Collected data:
========
(* ===== verification/NodeDdlProps.v ===== *)
(** * NodeDdlProps: the migration adds and keeps *)

From S2P Require Import Prelude RustStd Collections Effect Vocab External Instances Value Envelope Request CivilDate AuthTypes Chain.
From S2P Require Import Authorizer NodeDb NodeGate NodeDemo NodeGateProps NodeExecute NodeFrames NodeProjection NodeSparql NodeSparqlProps NodeDdl.
From S2P Require SparqlStore SparqlStoreInv Transport.
From stdpp Require Import relations.

Open Scope Z_scope.

(** ** What a migration may do to the tables *)

(** A table that was there is as it was; one that was there has at least its
    rows. *)
Definition kept {A} (t t' : option A) : Prop := forall a, t = Some a -> t' = Some a.
Definition extended {A} (t t' : option (gmap string A)) : Prop := forall a, t = Some a -> exists a', t' = Some a' /\ a ⊆ a'.

#[export] Instance kept_preorder {A} : PreOrder (@kept A).
Proof. split; [by intros x a|]. intros x y z Hxy Hyz a Ha. auto. Qed.
#[export] Instance extended_preorder {A} : PreOrder (@extended A).
Proof.
  split; [intros x a Ha; by exists a|]. intros x y z Hxy Hyz a Ha. destruct (Hxy a Ha) as (b & Hb & Hab).
  destruct (Hyz b Hb) as (c & Hc & Hbc). exists c. split; [done|]. by etrans.
Qed.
========
Assigned task
Each of the entries above needs to be given again exactly.

Result
(* ===== verification/NodeDdlProps.v ===== *)
(** * NodeDdlProps: the migration adds and keeps *)

From S2P Require Import Prelude RustStd Collections Effect Vocab External Instances Value Envelope Request CivilDate AuthTypes Chain.
From S2P Require Import Authorizer NodeDb NodeGate NodeDemo NodeGateProps NodeExecute NodeFrames NodeProjection NodeSparql NodeSparqlProps NodeDdl.
From S2P Require SparqlStore SparqlStoreInv Transport.
From stdpp Require Import relations.

Open Scope Z_scope.

(** ** What a migration may do to the tables *)

(** A table that was there is as it was; one that was there has at least its
    rows. *)
Definition kept {A} (t t' : option A) : Prop := forall a, t = Some a -> t' = Some a.
Definition extended {A} (t t' : option (gmap string A)) : Prop := forall a, t = Some a -> exists a', t' = Some a' /\ a ⊆ a'.

#[export] Instance kept_preorder {A} : PreOrder (@kept A).
Proof. split; [by intros x a|]. intros x y z Hxy Hyz a Ha. auto. Qed.
#[export] Instance extended_preorder {A} : PreOrder (@extended A).
Proof.
  split; [intros x a Ha; by exists a|]. intros x y z Hxy Hyz a Ha. destruct (Hxy a Ha) as (b & Hb & Hab).
  destruct (Hyz b Hb) as (c & Hc & Hbc). exists c. split; [done|]. by etrans.
Qed.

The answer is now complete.